Descrive come “la rivoluzione di un DNA sempre più personale”, partita negli anni ’90 con il “Progetto Genoma Umano”, ci abbia dato il potere di prevedere i nostri punti di forza e di debolezza psicologica fin dalla nascita. Il progresso della ricerca genetica dimostrerebbe infatti come le similitudini e le differenze genetiche ereditate dai nostri genitori siano le cause principali della nostra individualità: l’impronta, la “Blueprint”, che ci rende ciò che siamo. Plomin si serve di una notevole mole di dati e osservazioni derivati dai suoi decennali studi longitudinali condotti principalmente su gemelli e bambini adottati, e dei cosiddetti genome-wide association study. Arriva a concludere che la genetica sappia dare maggiormente conto, e prevedere già alla nascita, delle differenze psicologiche tra gli individui rispetto a tutti gli altri fattori ambientali ed educativi messi insieme. La genetica è responsabile della salute mentale e dei risultati scolastici, così come dei nostri tratti psicologici: dalla personalità alle capacità intellettuali. “È la natura, non l’educazione, a renderci ciò che siamo” ripete allo sfinimento Plomin. Gli “stili genitoriali” non influiscono realmente sui risultati della crescita dei propri figli, “la possibilità di entrare ad Harvard non dipende da quante lezioni extrascolastiche pagherà un padre”.

Un altro esempio interessante di come la genetica stia acquisendo sempre più fascino ed importanza è “23andMe”, un’azienda fondata nel 2006 che vende test genetici. “Scopri cosa dice il tuo DNA su di te e sulla tua famiglia”, campeggia nella home del sito: “guarda come il tuo DNA si diffonde in tutto il mondo; scopri i tuoi parenti genetici; scopri come il tuo DNA influenza le caratteristiche del tuo viso, il tuo gusto, il tuo olfatto e altri tratti”. Anche su questi ed altri test genetici è periodo di saldi, qualora non sapeste cosa regalare a Natale.

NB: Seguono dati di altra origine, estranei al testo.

(* ===== verification/Records.v ===== *)
(** Data that modules declare and no operation of the program uses: service states, objectives and
    drills ([reliability.py]), red-team results ([ai_security.py]), rollout and incident records ([agentops.py]), approval and
    tenant settings ([iam.py]), conversation summaries ([memory/models.py]), storage settings
    ([storage.py]) and the logging pipeline ([logging.py]); and the signal of a pending
    approval ([hitl_signal.py]), which nothing raises. *)
From S2P Require Import Prelude PyStr PyFloat PyTime Json Security.

(** A decimal literal whose numerator and denominator are exact: the quotient is rounded once. *)
Definition decimal (n d : Z) : f64 := f_div (f_of_Z n) (f_of_Z d).

(** ** Reliability *)

Inductive ServiceState : Type := HEALTHY | DEGRADED | READ_ONLY | UNAVAILABLE.

Record SLO : Type := {
  slo_name : string;
  target_percent : f64;
  measurement_window_days : Z;
  current_value : option f64;
}.

Definition slo (name : string) (target : f64) : SLO :=
  {| slo_name := name; target_percent := target; measurement_window_days := 30; current_value := None |}.

Definition DEFAULT_SLOS : list SLO :=
  [slo "api_availability" (decimal 999 10); slo "read_task_success_rate" (decimal 995 10);
   slo "write_task_exactly_once_rate" (decimal 9999 100); slo "approval_resume_success_rate" (decimal 999 10);
   slo "p95_latency_ms" (decimal 950 10); slo "audit_event_loss_rate" (decimal 1 100)].

Record ReconciliationTask : Type := {
  task_id : string;
  rt_idempotency_key : string;
  rt_tool_name : string;
  rt_session_id : string;
  rt_created_at : string;
  retry_count : Z;
  max_retries : Z;
  resolved : bool;
  resolution : string;
}.

Definition new_task (id key tool : string) : ReconciliationTask :=
  {| task_id := id; rt_idempotency_key := key; rt_tool_name := tool; rt_session_id := ""; rt_created_at := "";
     retry_count := 0; max_retries := 5; resolved := false; resolution := "" |}.

(** Names and descriptions. *)
Definition CHAOS_SCENARIOS : list (string * string) :=
  [("llm_provider_timeout", "LLM returns 429/500 — circuit breaker opens, fallback model used");
   ("tool_gateway_timeout", "MCP tool call times out — UNKNOWN outcome, reconciliation queued");
   ("postgres_failover", "Primary PostgreSQL fails — reads continue from replica, writes queued");
   ("redis_unavailable", "Redis down — rate limits and cache gracefully degraded");
   ("crash_before_approval", "Pod crashes after interrupt, before HITL — resume from checkpoint");
   ("crash_after_approval", "Pod crashes after approval dispatch — idempotency prevents double execution");
   ("duplicate_webhook", "Same webhook delivered twice — idempotency key deduplication");
   ("clock_skew", "System clock jumps — timestamps still monotonically ordered in audit")].

(** ** Red team *)

(** The result of a red-team case ([ai_security.py]). *)
Record RedTeamResult : Type := {
  rr_case_id : string;
  rr_passed : bool;
  rr_actual_response : string;
  rr_tool_called : string;
  rr_details_leaked : list string;
}.

Definition new_red_team_result (case : string) : RedTeamResult :=
  {| rr_case_id := case; rr_passed := false; rr_actual_response := ""; rr_tool_called := ""; rr_details_leaked := [] |}.

(** ** Rollout and incidents *)

Inductive TrafficMode : Type := OFFLINE | SHADOW | INTERNAL_PILOT | CANARY | FULL_ROLLOUT.

Record TrafficPolicy : Type := {
  mode : TrafficMode;
  candidate_percent : f64;
  tenant_allowlist : list string;
  write_kill_switch : bool;
}.

Definition default_traffic : TrafficPolicy :=
  {| mode := OFFLINE; candidate_percent := f_zero; tenant_allowlist := []; write_kill_switch := false |}.

Record CostReport : Type := {
  cr_task_id : string;
  cr_model : string;
  cr_input_tokens : Z;
  cr_output_tokens : Z;
  cr_tool_calls : Z;
  cr_duration_ms : f64;
  estimated_cost_usd : f64;
  cache_hit : bool;
}.

Definition new_cost (id : string) : CostReport :=
  {| cr_task_id := id; cr_model := ""; cr_input_tokens := 0; cr_output_tokens := 0; cr_tool_calls := 0;
     cr_duration_ms := f_zero; estimated_cost_usd := f_zero; cache_hit := false |}.

Record IncidentRecord : Type := {
  incident_id : string;
  severity : string;
  title : string;
  timeline : list string;
  kill_switch_activated : bool;
  rollback_target : string;
  ir_resolved : bool;
  postmortem_url : string;
}.

Definition new_incident (id : string) : IncidentRecord :=
  {| incident_id := id; severity := "low"; title := ""; timeline := []; kill_switch_activated := false;
     rollback_target := ""; ir_resolved := false; postmortem_url := "" |}.

(** ** Approval and tenant settings *)

Record ApprovalRequirement : Type := {
  required_count : Z;
  distinct_from_requester : bool;
  required_roles : list Role;
  require_different_roles : bool;
  ttl_minutes : Z;
}.

Definition default_requirement : ApprovalRequirement :=
  {| required_count := 1; distinct_from_requester := true; required_roles := [APPROVER; BANKING_OFFICER];
     require_different_roles := false; ttl_minutes := 30 |}.

Record TenantConfig : Type := {
  tc_tenant_id : string;
  tc_tenant_name : string;
  isolation_mode : string;
  rate_limit_per_minute : Z;
  max_concurrent_sessions : Z;
  allowed_currencies : list string;
  jurisdiction : string;
  data_residency : string;
}.

Definition new_tenant (id : string) : TenantConfig :=
  {| tc_tenant_id := id; tc_tenant_name := ""; isolation_mode := "shared"; rate_limit_per_minute := 60;
     max_concurrent_sessions := 10; allowed_currencies := ["USD"]; jurisdiction := ""; data_residency := "" |}.

(** ** Conversation summaries *)

Record ConversationSummary : Type := {
  user_goal : string;
  confirmed_facts : dict;
  unresolved_questions : list string;
  completed_actions : list string;
  denied_actions : list string;
  references : list string;
  cs_version : Z;
  cs_created_at : string;
}.

Definition new_summary (now : Z) : ConversationSummary :=
  {| user_goal := ""; confirmed_facts := []; unresolved_questions := []; completed_actions := []; denied_actions := [];
     references := []; cs_version := 1; cs_created_at := isoformat now |}.

(** ** Storage settings *)

Inductive StorageBackend : Type := SQLITE | POSTGRESQL | REDIS.

Record StorageConfig : Type := {
  backend : StorageBackend;
  url : string;
  pool_size : Z;
  pool_timeout_seconds : Z;
  echo : bool;
}.

Definition default_storage : StorageConfig :=
  {| backend := SQLITE; url := "sqlite:///./data/agent.db"; pool_size := 5; pool_timeout_seconds := 30; echo := false |}.

(** ** Logging *)

(** The processors of structlog, in the order an event passes them. *)
Inductive Processor : Type :=
  | merge_contextvars
  | add_log_level
  | TimeStamper (fmt : string)
  | dict_tracebacks
  | JSONRenderer
  | ConsoleRenderer.

Definition shared_processors : list Processor := [merge_contextvars; add_log_level; TimeStamper "iso"].

Definition configure_logging (json_format : bool) : list Processor :=
  shared_processors ++ (if json_format then [dict_tracebacks; JSONRenderer] else [ConsoleRenderer]).

(** ** The signal of a pending approval *)

Record HITLPending : Type := {
  hp_tool_name : string;
  hp_tool_args : dict;
  hp_tool_call_id : string;
  hp_session_id : string;
  hp_thread_id : string;
  hp_idempotency_key : string;
}.

Definition hitl_message (p : HITLPending) : string :=
  "HITLPending(tool=" +:+ hp_tool_name p +:+ ", session=" +:+ hp_session_id p +:+ ", idem="
  +:+ (if str_true (hp_idempotency_key p) then String.substring 0 16 (hp_idempotency_key p) else "none") +:+ ")".

(** ** Lemmas *)

(** Both renderings end in exactly one renderer and time every event. *)
Lemma logging_renders_last b :
  TimeStamper "iso" ∈ configure_logging b /\
  exists ps r, configure_logging b = ps ++ [r] /\ (r = JSONRenderer \/ r = ConsoleRenderer) /\
    JSONRenderer ∉ ps /\ ConsoleRenderer ∉ ps.
Proof.
  split; [destruct b; set_solver|].
  destruct b; [exists (shared_processors ++ [dict_tracebacks]), JSONRenderer|exists shared_processors, ConsoleRenderer];
    (split; [done|]; split; [tauto|]; split; unfold shared_processors; set_solver).
Qed.

(** A target is called a success rate; that of lost audit events admits losing all but one in
    ten thousand of them when it is read as one. *)
Lemma loss_target_is_no_success_rate :
  Forall (fun s => f_lt (decimal 90 1) (target_percent s) = bool_decide (slo_name s <> "audit_event_loss_rate")) DEFAULT_SLOS.
Proof. repeat constructor. Qed.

È però opportuno mettere in chiaro alcune questioni. Come sottolineato perfettamente da AIRC (l’associazione italiana per la ricerca sul cancro) i test genetici possono sembrare “una sorta di palla di cristallo che promette di rivelare alle persone tutti i segreti nascosti nel loro DNA e di quantificare il loro rischio (ad esempio) di ammalarsi. Si tratta di strumenti frutto delle più avanzate ricerche sulle cause delle malattie (in primo luogo del cancro, delle malattie neurodegenerative e cardiovascolari) e come tali costituiscono l’ausilio diagnostico del futuro ma, a detta degli esperti, si sono diffusi in modo eccessivo e incontrollato. Ora arrivano anche in Italia aziende che promettono una sorta di patentino di eterna giovinezza grazie all’analisi dei geni. Anche Internet è diventata una facile via di accesso a controlli che dovrebbero invece essere affidati a strutture accreditate e sicure”. Rimando a questo loro breve vademecum per ricordare come questi strumenti importantissimi non solo dovrebbero essere “maneggiati” solamente dagli esperti, ma di come sollevino anche delicate questioni etiche.

Per tornare a Gattaca (dopo un lungo giro che spero risulti più stimolante che confuso, ma mi riprometto di approfondire ulteriormente le questioni lasciate in sospeso): il film ci presenta senza dubbio un’estremizzazione, sia dal punto di vista delle possibilità di screening genetico, sia, e soprattutto, dal punto di vista delle reali possibilità che l’odierna ingegneria genetica può offrire, di tutto ciò che negli ultimi anni stiamo effettivamente vedendo progredire.

Ma come anticipato la filosofia, la bioetica ed il biodiritto possono contribuire ad un progresso scientifico più consapevole solo se cercano di porsi le giuste domande prima che quest’ultimo ci colga fatalmente impreparati, portandosi dietro tutte le sue incredibili promesse ma anche i suoi rischi.